Alexander Soukup ist Senior Manager und leitet den Bereich Strategy & Operations bei PwC Österreich. Uns gibt er einen Einblick in die gerade veröffentlichte PwC-Studie „Industry 4.0: Building the digital enterprise“. Er spricht mit uns über die Hoffnungen der Unternehmen, aber auch wie sich die Arbeitswelt durch die Digitalisierung verändern wird und welche Chancen sich für Techniker/innen ergeben.

Laut Ihrer Studie „Industry 4.0: Building the digital enterprise“ investieren Unternehmen weltweit über 900 Milliarden Dollar pro Jahr in die Digitalisierung. Wie wird sich die Arbeitswelt verändern? Welche Karrierechancen ergeben sich für Studierende & Absolventen?

Aufgrund neuer Geschäftsmodelle werden sich die Anforderungen an die Mitarbeiterinnen und Mitarbeiter über sämtliche Wertschöpfungsstufen hinweg verändern – von der Entwicklung über die Produktion bis hin zum Vertrieb. Durch die zunehmende Digitalisierung werden Prozesse und Geschäftsmodelle agiler und datengetriebener. Dies verlangt von den Mitarbeiterinnen und Mitarbeitern völlig neue Fähigkeiten und Qualifikationen. Auch der Bedarf an Softwareentwicklern und Datenanalysten in der Industrie wird in den nächsten fünf bis zehn Jahren signifikant zunehmen.

Was versprechen sich Unternehmen von Industrie 4.0?

Unternehmen versprechen sich von der Digitalisierung enorme Vorteile und sind bereit, entsprechend hohe Summen zu investieren. Unsere Studie „Industry 4.0: Building the digital enterprise“ zeigt, dass sich dieser Wandel in allen 26 befragten Ländern gleichermaßen vollzieht, nicht nur in Industriestaaten. Zum einen erhoffen sich die Unternehmen eine bessere Steuerung von unternehmensübergreifenden und -internen Wertschöpfungsketten. Zum anderen sind sowohl die Erhöhung des Kundennutzens durch ein zunehmendes Angebot von Mehrwertlösungen (über traditionelle Produkte hinaus) als auch die erhöhte Vernetzung mit Kunden und Partnern, weitere wesentliche Treiber von Industrie 4.0. Ein wesentlicher Grund für die Unternehmen ist es, durch die Digitalisierung der eigenen Produkte und Dienstleistungen sowohl ihren Umsatz als auch ihre Wettbewerbsfähigkeit zu sichern und zu steigern.
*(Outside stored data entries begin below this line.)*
End SecondRunSamples.
Lemma accuracy_vector_stagewise_witness :
  let out : list float :=
    [ BFloat (S754_finite false 8388608 (-46));
      BFloat (S754_finite false 8609363 (-47));
      BFloat (S754_finite false 8439725 (-47));
      BFloat (S754_finite false 8389261 (-47));
      BFloat (S754_finite false 8389261 (-47));
      BFloat (S754_finite false 8388673 (-47)) ] in
  accuracy_vector 25 (lit 1 1) single_divisors (lit 1 1) = Some out /\
  length out = handled single_divisors /\
  forall k, (k < handled single_divisors)%nat ->
    exists d s r, single_divisors !! k = Some d /\
                  seed (lit 1 1) out k = Some s /\ out !! k = Some r /\
                  accuracy_bound 25 (lit 1 1) d s = Some r.
Proof.
  intros out.
  assert (accuracy_vector 25 (lit 1 1) single_divisors (lit 1 1) = Some out)
    as Hout by (vm_compute; reflexivity).
  split; [exact Hout|].
  exact (proj1 (accuracy_vector_stagewise 25 (lit 1 1) single_divisors (lit 1 1) out) Hout).
Defined.

Lemma accuracy_bound_insignificant_guess_witness :
  let g : float := BFloat (S754_finite false 8388608 (-53)) in
  significant (lit 1 1) g = false /\
  iterations 1 (lit 1 1) (lit 2 1) g = Some O /\
  accuracy_bound 1 (lit 1 1) (lit 2 1) g = Some (fmul g (lit 2 1)).
Proof.
  intros g.
  assert (significant (lit 1 1) g = false) as Hg by (vm_compute; reflexivity).
  split; [exact Hg|].
  exact (accuracy_bound_insignificant_guess 0 (lit 1 1) (lit 2 1) g Hg).
Defined.


Lemma main_reports_last_bounds_witness :
  (65 <= 80)%nat /\
  exists (sv sv' : list float) (dv dv' : list double)
         (ev ev' : list long_double)
         (s : float) (d : double) (e : long_double),
    accuracy_vector 80 (lit 1 1) single_divisors (lit 1 1) = Some sv /\
    accuracy_vector 80 (literal 1 1) double_divisors (literal 1 1) = Some dv /\
    accuracy_vector 80 (lit 1 1) extended_divisors (lit 1 1) = Some ev /\
    sv = sv' ++ [s] /\ dv = dv' ++ [d] /\ ev = ev' ++ [e] /\
    s = BFloat (S754_finite false 8388673 (-47)) /\
    d = BFloat (S754_finite false 4503634533001963 (-105)) /\
    e = BFloat (S754_finite false 9223443523588014633 (-127)) /\
    accuracy_vector 80 (lit 1 1) single_divisors (lit 1 1) ≫= last_element
      = Some s /\
    accuracy_vector 80 (literal 1 1) double_divisors (literal 1 1) ≫= last_element
      = Some d /\
    accuracy_vector 80 (lit 1 1) extended_divisors (lit 1 1) ≫= last_element
      = Some e /\
    main 80 =
      Some [ ConsoleLine "Single precision accuracy upper bound: "
               (sf s) (S754_finite false (2 ^ 52) (-24 - 52));
             ConsoleLine "Double precision accuracy upper bound: "
               (sf d) (S754_finite false (2 ^ 52) (-53 - 52));
             ConsoleLine "Extended precision accuracy upper bound: "
               (sf e) (S754_finite false (2 ^ 52) (-64 - 52)) ] /\
    ~ same_value s (pow2 (-24)) /\ ~ same_value d (pow2 (-53)) /\
    ~ same_value e (pow2 (-64)).
Proof.
  assert (65 <= 80)%nat as Hfuel by lia. split; [exact Hfuel|].
  exact (main_reports_last_bounds 80 Hfuel).
Defined.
In welchen Bereichen wird sich der Fachkräftemangel in Zukunft noch verstärken? Welche Studienrichtungen verschaffen Absolventen einen „sicheren“ Arbeitsplatz in der digitalen Revolution?

Ein Haupthindernis bei der Verwirklichung von Industrie 4.0 sehen die von uns befragten Unternehmen in den fehlenden Spezialisten. Insbesondere Fachkräfte aus dem Bereich Data Analytics werden benötigt. Für Absolventen mit einem IT-Schwerpunkt wird der Arbeitsmarkt zukünftig viele Möglichkeiten bieten. Allerdings ist Industrie 4.0 eine Chance für den gesamten Wirtschaftsstandort Österreich und wirkt sich in vielfältiger Form – von neuen Geschäftsmodellen bis hin zu digitalisierten Wertschöpfungsketten – in Unternehmen aus. Somit bietet Industrie 4.0 diverse Anknüpfungspunkte und Möglichkeiten für Absolventinnen und Absolventen aus jeglichen Studienrichtungen, die eine Affinität zu IT-Themen und digitalen Trends haben.